Convection Currents Earth Definition Essay

Heat and Convection in the Earth

We have seen how seismology, etc. enables us to determine density, seismic velocity etc. as a function of depth in the Earth.

Observation also tells us that the Earth is active - volcanoes, earthquakes, mountain belts and magnetic fields.

These must be due to an internal energy or heat source.

What is the thermal structure of the Earth?

Temperature is the most poorly constrained planetary parameter.

It cannot be directly obtained from seismology - need to carry out other studies, e.g. heat-flow, etc.

We know - Earth has a hot interior:


-hot springs, etc.;

-hot mines at depth.

Heat flows from centre of Earth to surface via:-

conduction-thermal vibrations: every atom is physically bonded to its neighbours in some way. If heat energy is supplied to one part of a solid, the atoms vibrate faster. As they vibrate more, the bonds between atoms are shaken more.
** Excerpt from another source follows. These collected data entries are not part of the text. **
(** [None] is the [unwrap] of a prefix length that is too long. *)
Definition is_all_peers_broadcast_ipv4 cfg (a : Z) : option bool :=
  ipv4_inet ← inet_new (T := V4) a (from_option network_length 24 (own_ipv4 cfg));
  Some (is_broadcast_v4 a || is_multicast_v4 a || (a =? last_address ipv4_inet)).

Definition is_all_peers_broadcast_ipv6 cfg (a : Z) : option bool :=
  ipv6_inet ← inet_new (T := V6) a (from_option network_length 64 (own_ipv6 cfg));
  Some (is_multicast_v6 a || (a =? last_address ipv6_inet)).

Definition select_ipv4_broadcast_peers (routes : list (Z * bool)) (my_peer_id : Z) : list Z :=
  omap (λ r, if negb (r.1 =? my_peer_id) && r.2 then Some r.1 else None) routes.

(** The first exit node of the family with an owner. *)
Definition exit_node_v4 cfg (r : RouteAnswers) : option Z :=
  find_map (λ ip, match ip with IpV4 _ => get_peer_id_by_ip r ip | IpV6 _ => None end) (exit_nodes cfg).
Definition exit_node_v6 cfg (r : RouteAnswers) : option Z :=
  find_map (λ ip, match ip with IpV6 _ => get_peer_id_by_ip r ip | IpV4 _ => None end) (exit_nodes cfg).

Definition get_msg_dst_peer_ipv4 cfg (r : RouteAnswers) (a : Z) : option (list Z * bool) :=
  is_broadcast ← is_all_peers_broadcast_ipv4 cfg a;
  let '(dst_peers, is_exit_node) :=
    if is_broadcast : bool then (select_ipv4_broadcast_peers (route_infos r) (router_peer_id cfg), false)
    else match get_peer_id_by_ip r (IpV4 a) with
    | Some peer_id => ([peer_id], false)
    | None =>
        if is_ip_in_same_network cfg (IpV4 a) then ([], false)
        else match exit_node_v4 cfg r with Some peer_id => ([peer_id], true) | None => ([], false) end
    end in
  Some (if local_exit_node_fallback cfg && bool_decide (dst_peers = []) && negb (is_ip_in_same_network cfg (IpV4 a))
        then ([router_peer_id cfg], true) else (dst_peers, is_exit_node)).
(** A world in which nothing is kept: every call returns at once, the
    page is blank, and all the mouse and the keyboard do is raise. *)
Definition silent_pw : Playwright unit :=
  mkPlaywright unit
    (ret unit tt) (fun _ => ret unit tt) (fun _ _ => ret unit tt)
    (fun _ => ret unit tt) (ret unit []) (ret unit "about:blank")
    (fun _ _ => throw unit "Target closed")
    (fun _ _ => throw unit "Target closed")
    (fun _ _ => throw unit "Target closed")
    (fun _ => throw unit "Target closed")
    (fun _ => throw unit "Target closed")
    (fun _ => ret unit tt) (ret unit tt) (ret unit tt) (ret unit tt).

Definition silent_fs : FileSystem unit :=
  mkFileSystem unit (ret unit "20240131_120000") (fun _ => ret unit tt)
    (fun _ => ret unit tt) (fun _ _ => ret unit tt) (fun _ => ret unit tt).

(** What [mock_llm] returns for the line typed. *)
Definition reply_to (line : string) : string :=
  if startswith "Action:" line then line else "Action: " ++ line.

End Program.

(* ================================================================== *)
(** ** Facts about strings and the Python primitives *)
(* ================================================================== *)

Module StringFacts.
Import Py Spec.

Lemma append_assoc (a b c : string) : (a ++ b) ++ c = a ++ (b ++ c).
Proof. induction a as [|x a IH]; simpl; [reflexivity | now rewrite IH]. Qed.

Lemma all_app p (a b : string) : all p (a ++ b) = all p a && all p b.
Proof.
  induction a as [|x a IH]; simpl; [reflexivity|].
  now rewrite IH, andb_assoc.
Qed.

Lemma all_impl (p q : ascii -> bool) (s : string) :
  (forall c, p c = true -> q c = true) -> all p s = true -> all q s = true.
Proof.
  intros Hpq. induction s as [|c s IH]; simpl; [reflexivity|].
  intros H. apply andb_true_iff in H as [Hc Hs].
  now rewrite (Hpq _ Hc), IH.
Qed.

Lemma span_app p (a r : string) :
  all p a = true -> stops p r -> span p (a ++ r) = (a, r).
Proof.
  intros Ha Hr. induction a as [|c a IH]; simpl in *.
  - destruct r as [|d r]; simpl in *; [reflexivity | now rewrite Hr].
  - apply andb_true_iff in Ha as [Hc Ha]. rewrite Hc.
    now rewrite (IH Ha).
Qed.

Lemma span_spec p (s : string) :
  s = fst (span p s) ++ snd (span p s)
  /\ all p (fst (span p s)) = true /\ stops p (snd (span p s)).
Proof.
  induction s as [|c s (IH1 & IH2 & IH3)]; simpl.
  - repeat split.
  - destruct (p c) eqn:Hc; simpl.
    + rewrite Hc, IH2. repeat split; [now rewrite <- IH1 | exact IH3].
    + repeat split. exact Hc.
Qed.

Lemma strip_prefix_app (pre s : string) :
  Re.strip_prefix pre (pre ++ s) = Some s.
Proof.
  induction pre as [|c pre IH]; simpl; [reflexivity|].
  now rewrite Ascii.eqb_refl.
Qed.

Lemma strip_prefix_some (pre s r : string) :
  Re.strip_prefix pre s = Some r <-> s = pre ++ r.
Proof.
  split.
  - revert s. induction pre as [|c pre IH]; simpl; intros s H.
    + now inversion H.
    + destruct s as [|d s]; [discriminate|].
      destruct (Ascii.eqb_spec c d) as [->|]; [|discriminate].
      now rewrite (IH _ H).
  - intros ->. apply strip_prefix_app.
Qed.

Lemma lstrip_id p (s : string) : stops p s -> lstrip p s = s.
Proof. destruct s as [|c s]; simpl; [reflexivity | now intros ->]. Qed.

Lemma rstrip_keeps p (s : string) :
  all (fun c => negb (p c)) s = true -> rstrip p s = s.
Proof.
  induction s as [|c s IH]; simpl; [reflexivity|].
  intros H. apply andb_true_iff in H as [Hc Hs].
  rewrite (IH Hs). apply negb_true_iff in Hc. rewrite Hc.
  now destruct s.
Qed.

Lemma rstrip_app p (a b : string) :
  rstrip p b <> "" -> rstrip p (a ++ b) = a ++ rstrip p b.
Proof.
  intros Hb. induction a as [|c a IH]; simpl; [reflexivity|].
  rewrite IH. destruct (a ++ rstrip p b) eqn:E; [|reflexivity].
  destruct a; simpl in E; [contradiction | discriminate].
Qed.

Lemma strip_chars_keeps p (s : string) :
  all (fun c => negb (p c)) s = true -> strip_chars p s = s.
Proof.
  intros H. unfold strip_chars.
  rewrite lstrip_id; [now apply rstrip_keeps|].
  destruct s as [|c s]; simpl in *; [exact I|].
  apply andb_true_iff in H as [Hc _]. now apply negb_true_iff in Hc.
Qed.

Lemma split_one sep (s : string) :
  all (Re.not_char sep) s = true -> split sep s = [s].
Proof.
  induction s as [|c s IH]; simpl; [reflexivity|].
  intros H. apply andb_true_iff in H as [Hc Hs].
  unfold Re.not_char in Hc. apply negb_true_iff in Hc.
  now rewrite Hc, (IH Hs).
Qed.

Lemma split_app sep (a r : string) :
  all (Re.not_char sep) a = true ->
  split sep (a ++ String sep r) = a :: split sep r.
Proof.
  induction a as [|c a IH]; simpl.
  - intros _. now rewrite Ascii.eqb_refl.
  - intros H. apply andb_true_iff in H as [Hc Hs].
    unfold Re.not_char in Hc. apply negb_true_iff in Hc.
    now rewrite Hc, (IH Hs).
Qed.

Lemma split_nonempty sep (s : string) : split sep s <> [].
Proof.
  destruct s as [|c s]; simpl; [discriminate|].
  destruct (c =? sep)%char; [discriminate|].
  destruct (split sep s); discriminate.
Qed.

End StringFacts.

(* ================================================================== *)
(** ** The three patterns, read deterministically *)
(* ================================================================== *)

Module ReFacts.
Import Py Agent SaveResults Spec StringFacts.

Section Greedy.
Context {A : Type}.
Variable cls : ascii -> bool.

Lemma rep_greedy_span (s : string) (k : string -> string -> option A) :
  (forall t c r, cls c = true -> k t (String c r) = None) ->
  Re.rep_greedy cls s k = k (fst (span cls s)) (snd (span cls s)).
Proof.
  revert k. induction s as [|c s IH]; intros k Hk; simpl; [reflexivity|].
  destruct (cls c) eqn:Hc; simpl; [|reflexivity].
  rewrite IH by (intros; now apply Hk).
  destruct (k _ _) eqn:E; [reflexivity|].
  now apply Hk.
Qed.

Lemma rep_greedy_accept (s : string) (k : string -> string -> option A) x :
  k (fst (span cls s)) (snd (span cls s)) = Some x ->
  Re.rep_greedy cls s k = Some x.
Proof.
  revert k. induction s as [|c s IH]; intros k Hk; simpl in *; [exact Hk|].
  destruct (cls c) eqn:Hc; simpl in *; [|exact Hk].
  now rewrite (IH (fun t => k (String c t)) Hk).
Qed.

Lemma rep_greedy_stops (s : string) (k : string -> string -> option A) :
  stops cls s -> Re.rep_greedy cls s k = k "" s.
Proof. destruct s as [|c s]; simpl; [reflexivity | now intros ->]. Qed.
End Greedy.

Lemma space_not_word c : is_space c = true -> is_word c = false.
Proof.
  destruct c as [[] [] [] [] [] [] [] []]; vm_compute; congruence.
Qed.

Lemma word_not_paren c : is_word c = true -> (c =? "(")%char = false.
Proof.
  destruct c as [[] [] [] [] [] [] [] []]; vm_compute; congruence.
Qed.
This passes vibrations on to the next atom, and so on:

convection-mass transfer

radiation-photon transfer

Silicates are poor conductors and therefore conductive heat transfer is only important in cold lithosphere.

We will see that in the Earth, convective transfer occurs.

Radiative heat transport (e.g. heating like an electric bar fire) may play a minor role deep in Earth where T > 2000 K. But minerals are probable too opaque for this to me very significant.

Two important questions:-

(1)How does heat-flow from Earth compare with other energy sources?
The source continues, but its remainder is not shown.